Gtinther Jaenicbe
pada tahap yang sangat awal dari Konferensi Hukum Laut ketika konsep
zona ekonomi eksklusif diperdebatkan di Konferensi. Mengingat
kekuasaan preskriptif dan penegakan yang akan diberikan pada Negara
pantai sehubungan dengan rezim perikanan di zona ini, kekuatan maritim,
khususnya Amerika Serikat bersikeras pada perlindungan yang memadai
terhadap penangkapan kapal asing di maritim baru. zona Negara pantai.
Praktik melepaskan kapal yang ditangkap setelah pengiriman keamanan
finansial telah menjadi praktik umum dalam proses hukum maritim
swasta mengingat kerugian finansial yang tidak proporsional yang
ditimbulkan oleh operator kapal yang menganggur selama waktu
penangkapan. Dalam kasus yang berhubungan dengan klaim hukum
maritim swasta yang timbul dari pengoperasian kapal yang ditangkap,
Dengan mengingat praktik hukum maritim ini, kekuatan maritim
bersikeras bahwa kekuatan penegakan hukum terhadap kapal asing di
zona ekonomi eksklusif harus diberikan kepada Negara pantai hanya di
bawah ketentuan pembebasan wajib kapal yang ditangkap setelah
penempatan keamanan finansial yang wajar yang menggantikan kapal
yang ditangkap dalam proses selanjutnya. Pasal 73 para. 2 Konvensi
menemukan jalannya ke dalam draf pertama yang diajukan ke Konferensi
Hukum Laut, ke dalam apa yang disebut Teks Negosiasi Tunggal
Informal.20 Ketentuan ini tetap tidak tertandingi dalam negosiasi
berikutnya di Konferensi sampai adopsi Konvensi. Jadi, pasal 73 para.

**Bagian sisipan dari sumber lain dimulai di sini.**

(* ===== verification/DumpStats.v ===== *)
(** [SystemAbilityManagerDumper]
    (services/samgr/native/source/system_ability_manager_dumper.cpp), what needs no manager of
    a user: the ffrt and IPC statistics, the lists of listeners, and the hosting processes.
    A function that appends to [result] takes the text and returns it. *)
From S2P Require Import Prelude Types World Ffrt Util CommonEvent TimedCollect CollectFrame Contexts Interfaces ManagerBase.
From S2P Require Import SchedulerQuery.

Definition HIDUMPER_PROCESS_NAME : string := "hidumper_service".
Definition ARGS_QUERY_SA : string := "-sa".
Definition ARGS_QUERY_PROCESS : string := "-p".
Definition ARGS_QUERY_SA_IN_CURRENT_STATE : string := "-sm".
Definition ARGS_HELP : string := "-h".
Definition ARGS_QUERY_ALL : string := "-l".
Definition ARGS_FFRT_SEPARATOR : string := "|".
Definition FFRT_STAT_STR_START : string := "--start-stat".
Definition FFRT_STAT_STR_STOP : string := "--stop-stat".
Definition FFRT_STAT_STR_GET : string := "--stat".
Definition IPC_STAT_STR_START : string := "--start-stat".
Definition IPC_STAT_STR_STOP : string := "--stop-stat".
Definition IPC_STAT_STR_GET : string := "--stat".
Definition IPC_STAT_STR_ALL : string := "all".
Definition IPC_STAT_STR_SAMGR : string := "samgr".
Definition IPC_DUMP_SUCCESS : string := " success" +:+ NL.
Definition IPC_DUMP_FAIL : string := " fail" +:+ NL.
Definition COLLECT_FFRT_METRIC_MAX_SIZE : nat := 5000.
Definition DUMP_DELAY_TIME : Z := 60 * 1000.
Definition FFRT_STAT_CMD_START : Z := 0.
Definition FFRT_STAT_CMD_STOP : Z := 1.
Definition FFRT_STAT_CMD_GET : Z := 2.
Definition IPC_STAT_CMD_START : Z := 0.
Definition IPC_STAT_CMD_STOP : Z := 1.
Definition IPC_STAT_CMD_GET : Z := 2.
Definition IPC_STAT_CMD_MAX : Z := 3.

Definition IllegalInput (result : string) : string :=
  result +:+ "The arguments are illegal and you can enter '-h' for help." +:+ NL.

(** ** Lists of listeners *)

Definition ShowListenerHelp (result : string) : string :=
  result +:+ "SystemAbilityManager Listener Dump options:" +:+ NL
    +:+ "  [-h] [cmd]..." +:+ NL
    +:+ "cmd maybe one of:" +:+ NL
    +:+ "  -sa [said]: query sa listener infos." +:+ NL
    +:+ "  -p [pid]: query process listener infos." +:+ NL
    +:+ "  -l [-sa | -p]: query all sa listener infos by [sa | process]." +:+ NL.

Abbreviation Listeners := (gmap Z (list SAListener)).

(** [for (...) cnt[k]++]. *)
Definition countKeys (l : list Z) (cnt : gmap Z Z) : gmap Z Z :=
  foldl (λ m k, <[k := default 0 (m !! k) + 1]> m) cnt l.

(** The entries of a map of counts, in the order of its keys. *)
Definition showCounts (label : string) (cnt : gmap Z Z) (result : string) : string :=
  foldl (λ r k, r +:+ NL +:+ label +:+ to_string k +:+ ", cnt:" +:+ to_string (default 0 (cnt !! k)))
    result (sorted_keys Z.le cnt).

(** The entries of the map, in the order of its keys. *)
Definition inOrder (listeners : Listeners) : list (Z * list SAListener) :=
  (λ k, (k, default [] (listeners !! k))) <$> sorted_keys Z.le listeners.

(** The binder objects; [SubscribeSystemAbility] refuses a null listener. *)
Definition listenersOf (l : list SAListener) : gset RemoteObject :=
  list_to_set (omap (λ i, sc_AsObject <$> sal_listener i) l).

Definition dashes : string := "--------------------------------".
Definition stars : string := "********************************".

Definition showSA (said : Z) (l : list SAListener) (result : string) : string :=
  if bool_decide (l = []) then result
  else
    showCounts "callingPid:" (countKeys (sal_callingPid <$> l) ∅)
      (result +:+ NL +:+ NL +:+ dashes +:+ "SA:" +:+ to_string said +:+ ", SubCnt:"
         +:+ to_string (Z.of_nat (length l)) +:+ dashes).

Definition ShowAllBySA (listeners : Listeners) (result : string) : string :=
  let result := result +:+ stars +:+ "ShowAllBySA" +:+ stars in
  let result := foldl (λ r '(said, l), showSA said l r) result (inOrder listeners) in
  let listenerSet := foldl (λ s '(_, l), s ∪ listenersOf l) ∅ (inOrder listeners) in
  result +:+ NL +:+ dashes +:+ "TotalListenerCnt:" +:+ to_string (Z.of_nat (size listenerSet)) +:+ dashes
    +:+ NL +:+ "***************************************************************************" +:+ NL.

(** The subscriptions as pairs of an SA and a listener, in the order of the loop. *)
Definition subscriptions (listeners : Listeners) : list (Z * SAListener) :=
  inOrder listeners ≫= λ '(said, l), (said,.) <$> l.

Definition subscribeMap (listeners : Listeners) : gmap Z (list Z) :=
  foldl (λ m '(said, i), <[sal_callingPid i := default [] (m !! sal_callingPid i) ++ [said]]> m) ∅ (subscriptions listeners).
Definition pidListenerMap (listeners : Listeners) : gmap Z (gset RemoteObject) :=
  foldl (λ m '(_, i), <[sal_callingPid i := listenersOf [i] ∪ default ∅ (m !! sal_callingPid i)]> m)
    ∅ (subscriptions listeners).

Section dump.
Context `{E : Env}.

Definition ShowAllByCallingPid (listeners : Listeners) (result : string) : string :=
  let result := result +:+ stars +:+ "ShowAllByCallingPid" +:+ stars in
  let pids := pidListenerMap listeners in
  let vec := (λ k, (k, default ∅ (pids !! k))) <$> sorted_keys Z.le pids in
  let vec := std_sort (λ p1 p2 : Z * gset RemoteObject, (size p2.2 <? size p1.2)%nat) vec in
  let '(result, totalSum) := foldl (λ '(r, sum) '(callingPid, s),
    let r := r +:+ NL +:+ NL +:+ dashes +:+ "CallingPid:" +:+ to_string callingPid +:+ ", ListenerCnt:"
               +:+ to_string (Z.of_nat (size s)) +:+ dashes in
    (showCounts "SA:" (countKeys (default [] (subscribeMap listeners !! callingPid)) ∅) r, sum + Z.of_nat (size s)))
    (result, 0) vec in
  result +:+ NL +:+ dashes +:+ "TotalListenerCnt:" +:+ to_string totalSum +:+ dashes
    +:+ NL +:+ "***********************************************************************************" +:+ NL.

Sejarah dan tujuan pasal 73 para. 2 Konvensi memiliki pengaruh yang
besar terhadap penafsiran ketentuan ini.
setuju karena pertimbangan yang sama berlaku di sini seperti yang telah
disinggung di atas.
Kasus ini merupakan contoh untuk situasi seperti itu, karena undang-
undang bea cukai Guinea telah diterapkan secara de facto untuk
pengisian bahan bakar kapal penangkap ikan di zona ekonomi eksklusif
tanpa secara tegas dimasukkan ke dalam undang-undang perikanan oleh
undang-undang yang memungkinkan masing-masing. Di sini sekali lagi
tampaknya tidak relevan apakah tindakan Negara pantai telah disimpan
dalam batas-batas kewenangan hukumnya menurut Konvensi atau telah
melampauinya. Kriteria yang menentukan adalah apakah Negara pantai
telah bertindak sesuai dengan penegasan dan penegakan dugaan hak
berdaulat sehubungan dengan rezim perikanan di zona ekonomi
eksklusifnya. Keabsahan hukum dari tindakan tersebut nantinya akan
diputuskan dalam proses persidangan atas dasar kasus tersebut.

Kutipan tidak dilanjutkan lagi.